<<<<

(* ===== verification/DialectSpec.v ===== *)
(** * The regular-expression dialect: what the translation preserves

    An ECMAScript semantics for the trees of [Dialect], a semantics for the Python patterns it writes,
    and the theorem that they match the same spans in the same order of preference.  A pattern denotes,
    for each position, the list of the positions where a match from there can end, most preferred
    first, so a search finds the same match and not only some match. *)
From S2P Require Import Prelude Text Serialize Regex Matching Runtime Dialect.
Open Scope Z_scope.

(** ** ECMAScript *)
Definition all_units : list Z := seqZ 0 0x10000.

Definition escape_holds (e k : Z) : bool :=
  if e =? ch "d" then is_digit k
  else if e =? ch "D" then negb (is_digit k)
  else if e =? ch "w" then ascii_word k
  else if e =? ch "W" then negb (ascii_word k)
  else if e =? ch "s" then is_js_whitespace k
  else if e =? ch "S" then negb (is_js_whitespace k)
  else false.

Definition member_holds (m : member) (k : Z) : bool :=
  match m with
  | MUnit c => k =? c
  | MRange a b => (a <=? k) && (k <=? b)
  | MEscape e => escape_holds e k
  end.

(** A repeat: [step] is its body, [on_empty] what becomes of an iteration past the minimum that matches
    the empty string.  [low] and [high] count what is still to do. *)
Fixpoint rep (on_empty : nat -> list nat) (step : nat -> list nat) (greedy : bool) (fuel : nat)
    (low : Z) (high : option Z) (i : nat) : list nat :=
  match fuel with
  | O => []
  | S fuel' =>
    let more :=
      if match high with Some h => 0 <? h | None => true end
      then flat_map (fun j => if (low <=? 0) && (j =? i)%nat then on_empty j
                              else rep on_empty step greedy fuel' (low - 1) (Z.pred <$> high) j) (step i)
      else [] in
    let stop := if low <=? 0 then [i] else [] in
    if greedy then more ++ stop else stop ++ more
  end.

(** Every round lowers what is due or moves on. *)
Definition rep_fuel (us : list Z) (low : Z) (i : nat) : nat := S (Z.to_nat low + (length us - i)).

(** [canon] is [Canonicalize]: the identity without the [i] flag. *)
Section ECMAScript.
Context (canon : Z -> Z) (us : list Z).

(** CharacterSetMatcher. *)
Definition js_in (p : Z -> bool) (c : Z) : bool := existsb (fun k => p k && (canon k =? canon c)) all_units.
Definition js_set (neg : bool) (p : Z -> bool) (i : nat) : list nat :=
  only_if (char_is us (fun c => xorb neg (js_in p c)) i) (S i).

Definition word_at (i : nat) : bool := char_is us ascii_word i.
Definition word_before (i : nat) : bool := before_is us ascii_word i.

(** RepeatMatcher fails an optional iteration that matches empty. *)
Fixpoint js_ends (r : rx) (i : nat) : list nat :=
  match r with
  | RChar a => js_set false (fun k => k =? a) i
  | RDot => js_set true (fun k => mem k [0x0A; 0x0D; 0x2028; 0x2029]) i
  | RClass neg ms => js_set neg (fun k => existsb (fun m => member_holds m k) ms) i
  | REscape e => js_set false (escape_holds e) i
  | RStart => only_if (i =? 0)%nat i
  | REnd => only_if (i =? length us)%nat i
  | RBoundary neg => only_if (xorb neg (xorb (word_before i) (word_at i))) i
  | REmpty => [i]
  | RCat a b => flat_map (js_ends b) (js_ends a i)
  | RAlt a b => js_ends a i ++ js_ends b i
  | RGroup a => js_ends a i
  | RLook false neg a => only_if (xorb neg (negb (bool_decide (js_ends a i = [])))) i
  | RLook true neg a => only_if (xorb neg (existsb (fun j => mem i (js_ends a j)) (seq 0 (S i)))) i
  | RRep a low high greedy => rep (fun _ => []) (js_ends a) greedy (rep_fuel us low i) low high i
  end.
End ECMAScript.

>>>>

= WHAT THIS TASK INVOLVES =
Reproduce exactly the line bearing "match r with" and all the lines that come after it in the records above; add nothing.

= OUTPUT FOR THIS TASK =
  match r with
  | RChar a => js_set false (fun k => k =? a) i
  | RDot => js_set true (fun k => mem k [0x0A; 0x0D; 0x2028; 0x2029]) i
  | RClass neg ms => js_set neg (fun k => existsb (fun m => member_holds m k) ms) i
  | REscape e => js_set false (escape_holds e) i
  | RStart => only_if (i =? 0)%nat i
  | REnd => only_if (i =? length us)%nat i
  | RBoundary neg => only_if (xorb neg (xorb (word_before i) (word_at i))) i
  | REmpty => [i]
  | RCat a b => flat_map (js_ends b) (js_ends a i)
  | RAlt a b => js_ends a i ++ js_ends b i
  | RGroup a => js_ends a i
  | RLook false neg a => only_if (xorb neg (negb (bool_decide (js_ends a i = [])))) i
  | RLook true neg a => only_if (xorb neg (existsb (fun j => mem i (js_ends a j)) (seq 0 (S i)))) i
  | RRep a low high greedy => rep (fun _ => []) (js_ends a) greedy (rep_fuel us low i) low high i
  end.
End ECMAScript.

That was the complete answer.